Frequently Asked Questions About Anthropic Planner-Generator-Evaluator Long-Agent Framework

22 answers covering everything from basics to advanced usage.

// Basics

What is a Generator-Evaluator contract in multi-agent systems?

A Generator-Evaluator contract is a negotiated, file-based agreement that defines exactly what 'done' means for a given sprint — specific features to build and specific tests that must pass. Before any code is written, the Generator proposes what it will build and the Evaluator pushes back on scope, weak tests, or missed edge cases via shared files on disk. The resulting contract replaces the Planner's vague spec as the ground truth for grading.

What is context anxiety in AI agents?

Context anxiety is a model behaviour where, as it approaches the end of its context window, it rushes to finish tasks prematurely and incompletely rather than managing the situation gracefully. In long-running agent sessions, this manifests as the agent cutting corners on the final features, declaring work done when it isn't, or skipping verification steps. The Planner-Generator-Evaluator framework mitigates this through fresh context windows per feature and file-based state management.

What are persistent artifacts and why do long-running agents need them?

Persistent artifacts are files written to disk that maintain shared state across agent sessions and context windows: featurelist.json, progress files, init scripts, learnings logs, and timestamped decision records. Long-running agents need them because lossy summaries from context-window compaction drift over time.
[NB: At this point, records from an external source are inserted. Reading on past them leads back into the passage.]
Lemma main_elsewhere batchSize document sessionId during after p p' :
  wellFormed p ->
  processInMainThread batchSize document sessionId during after p = Some p' ->
  wellFormed p'
  /\ forall sid, sid <> sessionId -> getSession p' sid = getSession p sid.
Proof.
  intros Hwf Hmain. unfold processInMainThread in Hmain.
  destruct (sessions p !! sessionId) as [r|] eqn:Hr.
  2: { inversion Hmain; subst. split; [exact Hwf|reflexivity]. }
  destruct (flattenNodes document) as [nodes|]; [|discriminate].
  destruct (Chunking.createBatches _ _ _) as [batches|]; [|discriminate].
  inversion Hmain; subst.
  apply (sameElsewhere_wellFormed sessionId r p); [exact Hwf|exact Hr|].
  apply sameElsewhere_emit, sameElsewhere_update, sameElsewhere_loop.
  by apply sameElsewhere_refl.
Qed.

Lemma reachable_wellFormed p : reachable p -> wellFormed p.
Proof.
  induction 1 as [|p hw doc sid now p' _ IH Hs|p sid op _ IH
                  |p bs doc sid during after p' _ IH Hm].
  - split; simpl; intros *; rewrite lookup_empty; discriminate.
  - eapply start_elsewhere; eauto.
  - by apply perform_elsewhere.
  - eapply main_elsewhere; eauto.
Qed.

End IsolationFacts.

(** X15.  Sessions do not interfere: in any processor produced by the
    operations of the class, whatever is done under one session identifier
    (pause, resume, stop, a worker message, a restart, a whole run on the
    main thread) leaves the session registered under any other identifier
    exactly as it was. *)
Theorem X15_sessions_are_isolated
  (p : RealTime.Processor) (sessionId other : string) :
  reachable p -> other <> sessionId ->
  (forall op,
      RealTime.getSession (RealTime.perform sessionId op p) other
      = RealTime.getSession p other)
  /\ (forall hasWorker document now p',
        RealTime.startProcessing hasWorker document sessionId now p = Some p' ->
        RealTime.getSession p' other = RealTime.getSession p other)
  /\ (forall batchSize document during after p',
        RealTime.processInMainThread batchSize document sessionId during after p
        = Some p' ->
        RealTime.getSession p' other = RealTime.getSession p other).
Proof.
  intros Hreach Hne. apply reachable_wellFormed in Hreach.
  split; [|split].
  - intros op. by apply perform_elsewhere.
  - intros hw doc now p' H. eapply start_elsewhere; eauto.
  - intros bs doc during after p' H. eapply main_elsewhere; eauto.
Qed.

Section MainThreadFacts.
Import RealTime.

Lemma flattenNodes_countNodes (root : option Tree.FigmaNode) :
  flattenNodes root
  = (if Tree.nullFree root
     then Some (map fst (Tree.flattenDocumentTree root 0))
     else None)
  /\ length <$> flattenNodes root = Tree.countNodes root.
Proof.
  destruct root as [n|]; [|split; reflexivity]. simpl.
  rewrite flattenNodesOf_spec, countNodesOf_spec.
  destruct (Tree.nullFreeOf n); [|split; reflexivity].
  split; [reflexivity|]. simpl.
  rewrite length_map, flattenNode_length. reflexivity.
Qed.

(** What [processInMainThread] works on after a successful
    [startProcessing]. *)
Lemma started_batches batchSize hasWorker document sessionId now p p0 :
  (1 <= batchSize)%Z ->
  startProcessing hasWorker document sessionId now p = Some p0 ->
  exists nodes batches,
    flattenNodes document = Some nodes
    /\ length nodes = Tree.countNonNull document
    /\ Chunking.createBatches (S (length nodes)) nodes batchSize = Some batches
    /\ concat batches = nodes
    /\ Forall (fun b => 1 <= length b) batches
    /\ Z.of_nat (length batches) = ceilDiv (Z.of_nat (length nodes)) batchSize
    /\ sessions p0 !! sessionId = Some (length (objects p))
    /\ objects p0
       = objects p ++ [mkSession sessionId now (length nodes) 0 active]
    /\ emitted p0 = emitted p.
Proof.
  intros Hs Hstart.
  apply startProcessing_spec in Hstart as (total & Hcount & Hsess & Hobj & Hem).
  destruct (flattenNodes_countNodes document)
    as [Hflat Hlen].
  rewrite <- Hlen in Hcount.
  destruct (flattenNodes document) as [nodes|] eqn:Hnodes; [|discriminate].
  simpl in Hcount. inversion Hcount; subst total.
  assert (Hnf : Tree.nullFree document = true).
  { destruct (Tree.nullFree document); [reflexivity|discriminate]. }
  rewrite Hnf in Hflat. inversion Hflat as [Hn].
  destruct (createChunksLoop_positive nodes batchSize Hs (S (length nodes)) 0%Z [])
    as (batches & Hrun & Hcat & Hall & _); [lia|lia|].
  rewrite app_nil_l in Hrun.
  exists nodes, batches. split; [congruence|]. split.
  { rewrite Hn, length_map.
    destruct document as [n|]; [apply flattenNode_length|reflexivity]. }
  unfold Chunking.createBatches. rewrite createBatchesLoop_createChunksLoop.
  split; [exact Hrun|]. split; [exact Hcat|]. split.
  { eapply Forall_impl; [exact Hall|]. simpl. tauto. }
  split.
  { rewrite (createChunksLoop_count nodes batchSize Hs _ 0%Z [] batches
               (Z.le_refl 0) Hrun).
    replace (Z.max 0 (Z.of_nat (length nodes) - 0)) with (Z.of_nat (length nodes))
      by lia.
    reflexivity. }
  split; [rewrite Hsess; apply lookup_insert_eq|]. split; [exact Hobj|exact Hem].
Qed.

Lemma batchEvents_nodes sessionId (batches : list (list Tree.FigmaNode)) :
  length (List.filter (isEvent node_processed) (batches ≫= batchEvents sessionId))
  = length (concat batches).
Proof.
  induction batches as [|b batches IH]; [reflexivity|].
  rewrite bind_cons. unfold batchEvents at 1.
  rewrite !List.filter_app, !length_app, IH. simpl.
  assert (H : forall n,
             List.filter (isEvent node_processed)
               (replicate n (sessionId, node_processed))
             = replicate n (sessionId, node_processed)).
  { induction n as [|n IHn]; [reflexivity|]. simpl. by rewrite IHn. }
  rewrite H, length_replicate, length_app. lia.
Qed.

Lemma batchEvents_batches sessionId (batches : list (list Tree.FigmaNode)) :
  length (List.filter (isEvent batch_complete) (batches ≫= batchEvents sessionId))
  = length batches.
Proof.
  induction batches as [|b batches IH]; [reflexivity|].
  rewrite bind_cons. unfold batchEvents at 1.
  rewrite !List.filter_app, !length_app, IH. simpl.
  assert (H : forall n,
             List.filter (isEvent batch_complete)
               (replicate n (sessionId, node_processed)) = []).
  { induction n as [|n IHn]; [reflexivity|]. simpl. exact IHn. }
  rewrite H. reflexivity.
Qed.

End MainThreadFacts.

Section MainThreadRuns.
Import RealTime.

Lemma mainThreadLoop_cons_active sessionId r during after b rest i p :
  statusAt p r = Some active ->
  mainThreadLoop sessionId r during after (b :: rest) i p
  = mainThreadLoop sessionId r during after rest (S i)
      (calls sessionId (after i)
         (quietBatch sessionId r b (calls sessionId (during i) p))).
Proof. intros H. simpl. rewrite H. reflexivity. Qed.

Lemma mainThreadLoop_inactive sessionId r during after batches i p st :
  statusAt p r = Some st -> st <> active ->
  mainThreadLoop sessionId r during after batches i p = p.
Proof.
  intros H Hst. destruct batches as [|b rest]; [reflexivity|].
  simpl. rewrite H. destruct st; done.
Qed.

Lemma call_spec sessionId r c p :
  sessions p !! sessionId = Some r ->
  objects (call sessionId c p) = alter (withStatus (statusAfter c)) r (objects p)
  /\ emitted (call sessionId c p) = emitted p
  /\ sessions (call sessionId c p)
     = match c with
       | CallStop => delete sessionId (sessions p)
       | _ => sessions p
       end.
Proof.
  intros Hr. destruct c; simpl;
    unfold pauseProcessing, resumeProcessing, stopProcessing, onSession;
    rewrite Hr; simpl; done.
Qed.

End MainThreadRuns.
The file system is more reliable than context-window memory — it doesn't degrade, can be read by fresh agent sessions, and provides a source of truth independent of any single context window.

Why use JSON instead of markdown for agent state files?

Models tend to overwrite markdown files — they treat markdown as a document to be rewritten rather than a data structure to be updated. JSON files for feature lists, progress tracking, and learnings logs are more durable because models are more likely to parse and update them incrementally rather than replacing them entirely. This is a practical finding from operating long-running agent harnesses where state preservation across sessions is critical.

// How To

How do I negotiate a Generator-Evaluator contract before coding starts?

The Generator proposes what it will build and how it should be verified by writing a contract file to disk. The Evaluator reads the file and pushes back on scope, weak tests, or missed edge cases by writing its response to the same shared location. They iterate via file read/write until both agree on 20-30 granular criteria. The contract should include specific, testable assertions — not vague goals. For example: 'drag-and-drop reordering must persist on reload; verify by dragging three tasks and refreshing.'

How do I calibrate an Evaluator agent to match my design taste?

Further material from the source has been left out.